[[ Records open ]]
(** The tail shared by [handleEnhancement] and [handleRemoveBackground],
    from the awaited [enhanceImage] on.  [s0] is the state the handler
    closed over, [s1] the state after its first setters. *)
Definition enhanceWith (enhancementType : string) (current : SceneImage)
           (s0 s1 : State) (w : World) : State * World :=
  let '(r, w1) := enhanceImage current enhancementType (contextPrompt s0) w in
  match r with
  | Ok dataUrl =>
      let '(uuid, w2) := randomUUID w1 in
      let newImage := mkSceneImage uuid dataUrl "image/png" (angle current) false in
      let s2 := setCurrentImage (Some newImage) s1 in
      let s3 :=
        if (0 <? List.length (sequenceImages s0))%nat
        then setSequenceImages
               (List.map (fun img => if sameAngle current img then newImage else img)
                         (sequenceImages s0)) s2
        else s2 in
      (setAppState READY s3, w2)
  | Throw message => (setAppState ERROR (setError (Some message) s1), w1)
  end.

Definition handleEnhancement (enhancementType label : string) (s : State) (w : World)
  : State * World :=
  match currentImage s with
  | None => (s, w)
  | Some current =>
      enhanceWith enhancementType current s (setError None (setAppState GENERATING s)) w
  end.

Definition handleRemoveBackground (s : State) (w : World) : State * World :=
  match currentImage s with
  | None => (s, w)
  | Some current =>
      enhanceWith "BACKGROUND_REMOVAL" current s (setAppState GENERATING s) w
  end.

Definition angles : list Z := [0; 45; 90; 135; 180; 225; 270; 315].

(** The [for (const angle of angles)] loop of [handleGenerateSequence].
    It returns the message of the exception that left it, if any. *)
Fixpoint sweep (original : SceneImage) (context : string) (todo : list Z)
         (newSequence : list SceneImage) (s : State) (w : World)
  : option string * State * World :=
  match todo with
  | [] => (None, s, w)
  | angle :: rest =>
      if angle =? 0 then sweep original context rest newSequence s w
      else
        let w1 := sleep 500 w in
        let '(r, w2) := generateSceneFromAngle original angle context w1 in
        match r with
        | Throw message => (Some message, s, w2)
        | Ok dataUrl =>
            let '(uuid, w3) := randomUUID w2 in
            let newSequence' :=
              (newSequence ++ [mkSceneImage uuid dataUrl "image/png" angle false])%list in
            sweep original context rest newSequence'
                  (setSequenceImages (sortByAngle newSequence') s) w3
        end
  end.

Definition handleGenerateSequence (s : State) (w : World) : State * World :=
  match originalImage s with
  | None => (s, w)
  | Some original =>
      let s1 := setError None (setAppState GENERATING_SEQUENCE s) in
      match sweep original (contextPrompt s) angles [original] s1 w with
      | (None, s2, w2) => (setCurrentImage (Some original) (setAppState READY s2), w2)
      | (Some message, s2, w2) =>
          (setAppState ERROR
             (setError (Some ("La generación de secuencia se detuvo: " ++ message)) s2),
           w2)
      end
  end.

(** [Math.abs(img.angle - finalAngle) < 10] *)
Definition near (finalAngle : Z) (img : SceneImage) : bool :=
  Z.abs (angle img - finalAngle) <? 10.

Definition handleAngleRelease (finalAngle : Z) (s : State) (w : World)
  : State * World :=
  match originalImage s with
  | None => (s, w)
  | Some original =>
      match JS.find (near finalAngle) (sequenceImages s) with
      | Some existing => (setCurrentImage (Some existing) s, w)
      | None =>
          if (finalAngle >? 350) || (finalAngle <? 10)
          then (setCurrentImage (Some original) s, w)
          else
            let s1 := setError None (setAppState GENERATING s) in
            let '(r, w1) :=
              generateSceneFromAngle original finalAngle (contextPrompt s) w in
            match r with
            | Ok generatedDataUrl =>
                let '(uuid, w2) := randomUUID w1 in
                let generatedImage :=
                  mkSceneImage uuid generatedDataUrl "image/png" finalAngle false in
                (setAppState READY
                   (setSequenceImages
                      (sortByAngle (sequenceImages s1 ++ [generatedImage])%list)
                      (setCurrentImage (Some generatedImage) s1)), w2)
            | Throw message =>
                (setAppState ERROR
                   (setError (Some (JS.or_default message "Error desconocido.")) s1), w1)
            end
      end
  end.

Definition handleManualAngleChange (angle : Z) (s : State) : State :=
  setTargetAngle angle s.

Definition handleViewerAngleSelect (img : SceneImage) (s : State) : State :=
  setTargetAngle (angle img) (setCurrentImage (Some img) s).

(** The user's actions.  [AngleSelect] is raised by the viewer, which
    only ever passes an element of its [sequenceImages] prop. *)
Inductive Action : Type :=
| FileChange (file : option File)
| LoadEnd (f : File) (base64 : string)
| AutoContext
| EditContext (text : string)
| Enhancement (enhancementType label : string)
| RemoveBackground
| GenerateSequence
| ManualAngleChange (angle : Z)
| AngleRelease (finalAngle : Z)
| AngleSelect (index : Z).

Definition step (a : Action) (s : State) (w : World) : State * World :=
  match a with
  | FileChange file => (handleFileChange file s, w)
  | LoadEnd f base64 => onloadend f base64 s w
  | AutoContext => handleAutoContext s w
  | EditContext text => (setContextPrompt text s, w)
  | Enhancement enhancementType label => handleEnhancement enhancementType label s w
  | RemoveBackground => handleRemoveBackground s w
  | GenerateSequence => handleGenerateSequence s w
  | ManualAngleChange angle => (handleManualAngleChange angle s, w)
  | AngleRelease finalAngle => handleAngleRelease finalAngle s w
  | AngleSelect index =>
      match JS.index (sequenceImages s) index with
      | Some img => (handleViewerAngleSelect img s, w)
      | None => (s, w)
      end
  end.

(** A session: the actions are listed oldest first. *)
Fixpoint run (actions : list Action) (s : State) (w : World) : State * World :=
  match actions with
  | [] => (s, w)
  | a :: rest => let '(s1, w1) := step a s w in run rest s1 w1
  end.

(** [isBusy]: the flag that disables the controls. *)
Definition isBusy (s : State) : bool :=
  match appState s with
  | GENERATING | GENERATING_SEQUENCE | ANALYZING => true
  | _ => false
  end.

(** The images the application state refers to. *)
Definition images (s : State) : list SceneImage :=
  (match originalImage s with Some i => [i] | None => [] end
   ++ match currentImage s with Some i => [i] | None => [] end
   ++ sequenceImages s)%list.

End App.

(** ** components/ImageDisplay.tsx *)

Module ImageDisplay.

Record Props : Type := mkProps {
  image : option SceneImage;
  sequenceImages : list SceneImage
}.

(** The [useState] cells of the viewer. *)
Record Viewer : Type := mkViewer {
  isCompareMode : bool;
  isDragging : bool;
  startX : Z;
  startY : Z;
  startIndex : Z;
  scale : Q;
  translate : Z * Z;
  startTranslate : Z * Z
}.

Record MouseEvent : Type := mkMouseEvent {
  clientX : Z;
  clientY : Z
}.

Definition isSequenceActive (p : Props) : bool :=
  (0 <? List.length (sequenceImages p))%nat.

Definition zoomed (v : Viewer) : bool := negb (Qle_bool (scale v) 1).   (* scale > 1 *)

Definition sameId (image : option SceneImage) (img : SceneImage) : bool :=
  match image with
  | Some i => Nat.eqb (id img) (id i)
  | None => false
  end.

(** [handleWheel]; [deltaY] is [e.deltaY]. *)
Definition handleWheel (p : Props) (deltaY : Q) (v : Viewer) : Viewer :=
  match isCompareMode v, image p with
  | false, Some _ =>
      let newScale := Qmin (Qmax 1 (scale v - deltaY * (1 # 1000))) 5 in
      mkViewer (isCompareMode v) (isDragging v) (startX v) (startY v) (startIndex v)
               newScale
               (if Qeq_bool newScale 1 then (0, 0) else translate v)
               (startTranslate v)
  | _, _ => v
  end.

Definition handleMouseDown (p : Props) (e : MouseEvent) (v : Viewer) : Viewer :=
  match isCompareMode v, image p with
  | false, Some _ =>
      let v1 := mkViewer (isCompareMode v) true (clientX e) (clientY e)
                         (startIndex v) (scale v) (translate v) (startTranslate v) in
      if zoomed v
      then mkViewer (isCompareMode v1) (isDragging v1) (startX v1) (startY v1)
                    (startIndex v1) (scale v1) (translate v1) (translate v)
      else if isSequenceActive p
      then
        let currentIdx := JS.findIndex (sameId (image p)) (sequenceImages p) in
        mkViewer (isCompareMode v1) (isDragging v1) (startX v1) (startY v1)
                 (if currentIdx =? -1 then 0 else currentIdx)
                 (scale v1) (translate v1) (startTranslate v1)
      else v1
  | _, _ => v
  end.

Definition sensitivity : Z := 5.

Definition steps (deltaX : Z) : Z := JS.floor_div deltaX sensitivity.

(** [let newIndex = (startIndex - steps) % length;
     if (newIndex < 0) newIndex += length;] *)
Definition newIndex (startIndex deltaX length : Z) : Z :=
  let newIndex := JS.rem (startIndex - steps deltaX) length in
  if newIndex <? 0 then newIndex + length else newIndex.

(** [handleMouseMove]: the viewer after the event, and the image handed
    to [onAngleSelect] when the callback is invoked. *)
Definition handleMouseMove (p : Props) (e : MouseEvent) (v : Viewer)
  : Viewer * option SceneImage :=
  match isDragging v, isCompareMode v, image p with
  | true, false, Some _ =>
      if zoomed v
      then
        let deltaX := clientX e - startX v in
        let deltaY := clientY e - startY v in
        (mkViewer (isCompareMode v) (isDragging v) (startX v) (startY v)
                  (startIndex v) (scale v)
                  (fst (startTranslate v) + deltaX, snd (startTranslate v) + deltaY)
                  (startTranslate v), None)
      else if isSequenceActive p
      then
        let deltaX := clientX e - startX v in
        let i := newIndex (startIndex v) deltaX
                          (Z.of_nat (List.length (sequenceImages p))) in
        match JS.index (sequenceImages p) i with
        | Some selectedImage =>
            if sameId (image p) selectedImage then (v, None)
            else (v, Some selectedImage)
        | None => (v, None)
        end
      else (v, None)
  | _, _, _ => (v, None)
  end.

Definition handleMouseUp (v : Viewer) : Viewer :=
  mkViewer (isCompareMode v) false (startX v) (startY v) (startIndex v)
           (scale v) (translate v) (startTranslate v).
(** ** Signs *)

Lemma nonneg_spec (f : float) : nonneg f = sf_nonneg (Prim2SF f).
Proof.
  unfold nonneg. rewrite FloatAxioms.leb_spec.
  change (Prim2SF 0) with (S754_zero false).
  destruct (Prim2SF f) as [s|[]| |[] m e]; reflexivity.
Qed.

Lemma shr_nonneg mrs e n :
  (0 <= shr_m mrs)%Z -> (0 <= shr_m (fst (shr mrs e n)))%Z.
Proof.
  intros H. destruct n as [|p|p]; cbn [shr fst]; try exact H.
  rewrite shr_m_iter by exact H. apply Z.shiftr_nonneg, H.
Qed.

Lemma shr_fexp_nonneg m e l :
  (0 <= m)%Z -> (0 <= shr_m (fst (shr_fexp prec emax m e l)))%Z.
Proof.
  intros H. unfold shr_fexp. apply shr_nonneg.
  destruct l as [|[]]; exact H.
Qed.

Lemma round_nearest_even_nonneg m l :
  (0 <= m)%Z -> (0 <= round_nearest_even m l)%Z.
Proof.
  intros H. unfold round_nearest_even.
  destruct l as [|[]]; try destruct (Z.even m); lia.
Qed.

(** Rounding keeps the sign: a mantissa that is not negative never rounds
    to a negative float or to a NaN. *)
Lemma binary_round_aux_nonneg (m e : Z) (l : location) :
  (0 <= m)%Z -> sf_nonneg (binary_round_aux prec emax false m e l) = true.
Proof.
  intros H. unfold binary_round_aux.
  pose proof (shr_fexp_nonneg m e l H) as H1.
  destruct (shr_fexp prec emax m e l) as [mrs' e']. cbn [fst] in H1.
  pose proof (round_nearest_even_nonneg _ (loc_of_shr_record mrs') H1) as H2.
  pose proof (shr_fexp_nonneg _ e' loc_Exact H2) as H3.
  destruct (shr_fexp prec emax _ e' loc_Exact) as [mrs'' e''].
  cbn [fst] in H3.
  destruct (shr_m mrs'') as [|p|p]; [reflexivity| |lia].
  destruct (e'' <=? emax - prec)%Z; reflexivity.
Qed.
[[ Records closed ]]
What you return should be the lines from the start of the data through the line with "Definition handleEnhancement (enhancementType", quoted exactly and nothing more.

(** The tail shared by [handleEnhancement] and [handleRemoveBackground],
    from the awaited [enhanceImage] on.  [s0] is the state the handler
    closed over, [s1] the state after its first setters. *)
Definition enhanceWith (enhancementType : string) (current : SceneImage)
           (s0 s1 : State) (w : World) : State * World :=
  let '(r, w1) := enhanceImage current enhancementType (contextPrompt s0) w in
  match r with
  | Ok dataUrl =>
      let '(uuid, w2) := randomUUID w1 in
      let newImage := mkSceneImage uuid dataUrl "image/png" (angle current) false in
      let s2 := setCurrentImage (Some newImage) s1 in
      let s3 :=
        if (0 <? List.length (sequenceImages s0))%nat
        then setSequenceImages
               (List.map (fun img => if sameAngle current img then newImage else img)
                         (sequenceImages s0)) s2
        else s2 in
      (setAppState READY s3, w2)
  | Throw message => (setAppState ERROR (setError (Some message) s1), w1)
  end.

Definition handleEnhancement (enhancementType label : string) (s : State) (w : World)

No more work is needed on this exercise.